Frequent Connectivity Problems with Roon-Titan during Playback (ref#HXIQSD)

Hello,

one important addition: The initial request started with a different issue and behavior.
→ The Roon-Nucleus server disconnected from the network - an occurrence I have observed again today, with Wifi running stable on all my other devices as well as both escape speakers disconnected from group, and both emm Labs NS1 playing simultaneously. Message cont find/connect to Roon server appears and after a few minutes it will reconnect and I can start the play music again from the point it was disconnected.

I would like to go back and solve this problem first. Please also see the beginning of the thread where I have explained it in more detail.

I have checked the Logs; unfortunately there is no log created when the Nucleus gets disconnected as it happens just this morning. All logs are from yesterday, where there was the issue with the Escape.

The behavior of the stopping and skipping of songs related to the escapeP6 is different. The Nucleus remains connected to the networks, and it’s a queue interruption/skipping. It adds to the frustration but this might be related to an issue of the EscapeP6. I know that if you turn off and disconnect one of the speakers from the group, it stops playing and so on.

Thanks for getting back to me on the first and initial problem. All my computers are connected stable to my network with the exception of the Titan (a very expensive server), which disconnects randomly, however frequently and reconnects again by itself within a few minutes.

Regards
Herbert

Hey @Herbert_Zwartkruis,

We’d be happy to focus on the initial issue of your Nucleus disconnecting from your network.

As a next step, could you please navigate to your webUI and perform a RoonOS reinstall?

Here’s more info on how to access the webUI:

Let me know if you run into additional disconnects afterwards. Thank you! :raised_hands:

Hello Benjamin,

This is the trouble shooting 1&1 I have already tried a few times: checking for updates, software re-install (at least 2 times) as well as rebooting multiple times. This hasn’t solved the problem and the reason for seeking expert help. Another repetition I do not see as meaningful therefore please advise what we/you can do next to further trouble shoot ?

Thanks Herbert

Hi @Herbert_Zwartkruis,

Just a quick note—since this wasn’t mentioned in any of your previous replies, we need to go through all troubleshooting steps, even if they’ve been tested already. If you’ve tried something before, please let us know so we can avoid repeating steps unnecessarily. :slightly_smiling_face:

Based on your report, you’ve only mentioned two remote devices - an iPhone and iPad, do you have any other devices you can test out as a remote device? Have you removed and reinstalled Roon on both mobile devices?

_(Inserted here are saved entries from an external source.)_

(** * Swiggy MCP Telegram bot: OAuth flow correlation and client cache

    A shallow embedding of the authentication core of the bot:
    - [SessionStore]        (memory/sessionStore.ts)
    - [SwiggyOAuthProvider] (mcp/oauthProvider.ts)
    - [OAuthCallbackServer] (auth/oauthCallbackServer.ts, both revisions)
    - [TokenManager]        (auth/tokenManager.ts, both revisions)
    - [McpClientManager]    (mcp/mcpClientManager.ts)
    - [ToolInvoker]         (mcp/toolInvoker.ts)
    - [Async]               (mcp/mcpClientManager.ts, its calls overlapping)

    and of what is built on it:
    - [Main]                (index.ts, the completion handler)
    - [CommandHandlers]     (bot/commandHandlers.ts: login and logout)
    - [RateLimiter]         (utils/rateLimiter.ts)
    - [ConversationMemory]  (memory/conversationMemory.ts)
    - [MessageFormatter]    (bot/messageFormatter.ts: the text helpers)
    - [ToolDiscovery]       (mcp/toolDiscovery.ts)

    JavaScript [Map]s are finite maps ([gmap]); objects that the code
    mutates in place are entries of those maps that are written back;
    [Date.now()] and [crypto.randomUUID()] are explicit inputs; the MCP SDK
    ([auth], [Client.connect], [Client.callTool]) is an environment whose
    answer to each call is an explicit input as well. *)

From Stdlib Require Import Ascii.
From stdpp Require Import base option gmap strings pretty list.

Local Open Scope string_scope.
Local Open Scope list_scope.
Local Open Scope Z_scope.

(** ** Data model (types/mcp.types.ts, types/user.types.ts) *)

Inductive SwiggyService := food | instamart | dineout.

Global Instance SwiggyService_eq_dec : EqDecision SwiggyService.
Proof. solve_decision. Defined.
Lemma outcomes_Removed_Permutation oldAPI newAPI usage d d' :
  d ∈ diffAPIs oldAPI newAPI usage →
  d' ∈ diffAPIs oldAPI newAPI usage →
  Removed d ≡ₚ Removed d'.
Proof.
  intros (t & Ht & ->)%diffAPIs_outcome (t' & Ht' & ->)%diffAPIs_outcome.
  rewrite !outcome_Removed by done.
  destruct Ht as (Ho1 & _ & Ho3 & _ & Ho5 & _ & _).
  destruct Ht' as (Ho1' & _ & Ho3' & _ & Ho5' & _ & _).
  by rewrite (range_Permutation _ _ _ Ho1 Ho1'), (range_Permutation _ _ _ Ho3 Ho3'),
    (range_Permutation _ _ _ Ho5 Ho5').
Qed.

Lemma outcomes_Changed_Permutation oldAPI newAPI usage d d' :
  d ∈ diffAPIs oldAPI newAPI usage →
  d' ∈ diffAPIs oldAPI newAPI usage →
  Changed d ≡ₚ Changed d'.
Proof.
  intros (t & Ht & ->)%diffAPIs_outcome (t' & Ht' & ->)%diffAPIs_outcome.
  rewrite !outcome_Changed by done.
  destruct Ht as (Ho1 & _). destruct Ht' as (Ho1' & _).
  by rewrite (range_Permutation _ _ _ Ho1 Ho1').
Qed.

Lemma outcomes_change_keys_Permutation oldAPI newAPI usage d d' :
  d ∈ diffAPIs oldAPI newAPI usage →
  d' ∈ diffAPIs oldAPI newAPI usage →
  change_key <$> InterfaceChanges d ≡ₚ change_key <$> InterfaceChanges d'.
Proof.
  intros (t & Ht & ->)%diffAPIs_outcome (t' & Ht' & ->)%diffAPIs_outcome.
  rewrite !outcome_change_keys by done.
  destruct Ht as (_ & _ & _ & _ & Ho5 & _). destruct Ht' as (_ & _ & _ & _ & Ho5' & _).
  by rewrite (range_Permutation _ _ _ Ho5 Ho5').
Qed.

(** * The diff engine: the properties *)

(** C1, counterexample.  A function [F] of the old surface that the new
    surface no longer has as a function, and that the project does not use,
    is not reported as removed, but the name [F] is still the label of an
    entry of the Diff: the new surface declares a type [F], which the engine
    lists in [Added] (a warning) without consulting the usage index. *)
Lemma C1_unused_removed_name_still_listed :
  diffAPIs api_F api_F_type no_usage = [diff_added_F_type] ∧
  declares api_F "function" "F" ∧
  ¬ declares api_F_type "function" "F" ∧
  index_Symbols no_usage "F" = [] ∧
  named_in diff_added_F_type "F".
Proof.
  split_and!.
  - vm_compute. reflexivity.
  - by_compute.
  - by_compute.
  - reflexivity.
  - right; left. eexists. split; [apply list_elem_of_here | reflexivity].
Qed.

(** C1, as amended.  Let [name] be a key of the old surface's functions
    (respectively types, interfaces) that is not a key of the same mapping of
    the new surface.  Then [Removed] holds the entry with that name, the
    matching kind and the usage locations of the name if and only if the name
    has a non-empty location list in the usage index, and every [Removed]
    entry with that name carries those locations.  Otherwise no entry with
    that name appears in [Removed], [Changed] or [InterfaceChanges]; and in
    no case does [Added] hold an entry with that name and that kind. *)
Theorem C1_removed_iff_used oldAPI newAPI usage d kind name :
  d ∈ diffAPIs oldAPI newAPI usage →
  declares oldAPI kind name →
  ¬ declares newAPI kind name →
  ({| RemovedSymbol.Name := name; RemovedSymbol.Type' := kind;
      RemovedSymbol.UsedIn := index_Symbols usage name |} ∈ Removed d
   ↔ index_Symbols usage name ≠ []) ∧
  (∀ r, r ∈ Removed d → RemovedSymbol.Name r = name →
        RemovedSymbol.UsedIn r = index_Symbols usage name) ∧
  (index_Symbols usage name = [] →
     (∀ r, r ∈ Removed d → RemovedSymbol.Name r ≠ name) ∧
     (∀ c, c ∈ Changed d → ChangedSignature.Name c ≠ name) ∧
     (∀ c, c ∈ InterfaceChanges d → InterfaceChange.Name c ≠ name)) ∧
  (∀ a, a ∈ Added d → AddedSymbol.Name a = name → AddedSymbol.Type' a ≠ kind).
Proof.
  intros Hd Hold Hnew. split_and!.
  - rewrite (elem_of_Removed _ _ _ _ _ Hd); simpl.
    split; [by intros (_ & _ & ? & _) | by intros ?].
  - intros r Hr <-. by apply (elem_of_Removed _ _ _ _ _ Hd) in Hr as (_ & _ & _ & ?).
  - intros Hunused. split_and!.
    + intros r Hr <-.
      by apply (elem_of_Removed _ _ _ _ _ Hd) in Hr as (_ & _ & ? & _).
    + intros c Hc <-.
      by apply (elem_of_Changed _ _ _ _ _ Hd) in Hc as (? & ? & _ & _ & _ & ? & _).
    + intros c Hc <-.
      by apply (elem_of_InterfaceChanges _ _ _ _ _ Hd) in Hc
        as (? & ? & _ & _ & _ & ? & _).
  - intros a Ha <- <-.
    by apply (elem_of_Added _ _ _ _ _ Hd) in Ha as [? _].
Qed.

Are you running any other background application when connection drops? We’ve yet to connect and enable diagnosicts on either device, could you please reproduce the issue, share the date/time or track name, and then please use the directions found here and send over a set of Roon logs from either your iPhone or iPad to our File Uploader?

From a recent Nuclues diagnostic report, and see the disconnects from the iOS device - it’s not looking like the Nucleus itself is disconnecting from your Netowrk, but more so, the movie device from your Nucleus - here’s an example:

Info: [.NET ThreadPool Worker] [remoting/serverconnectionv2] Client disconnected: 10.0.0.131:62064
Warn: [Broker:Misc] [remoting/brokerserver] [initconn 10.0.0.131:62081=>10.0.0.48:9332] failed: System.Threading.Tasks.TaskCanceledException: A task was canceled.
   at Sooloos.Broker.Distributed.Extensions.Cancelify[T](Task`1 task, CancellationToken ct)
   at Sooloos.Broker.Distributed.InitConnectionV2.Go()

Do you by chance have any low power settings enabled on the mobile device?

This could also be occurring due to the nature of your mesh system. If using mesh Wi-Fi, ensure devices aren’t switching between nodes, which can cause brief disconnections.

Perhaps checking to see if you can set a static IP for your mobile devices. Let me know if any of the above help! :+1:

Hello and thanks for now looking into this.

Also just a quick note from my side; the initial request is more or less a month old. This is the most advance response I have seen and finally are going through some the basic trouble shooting steps, which in essence is trying to exclude other sources of error. As I am an engineer and are working in production/operations this is also what I try to do first before I start asking for help…I hope that we can now stay current and on top of the trouble-shooting.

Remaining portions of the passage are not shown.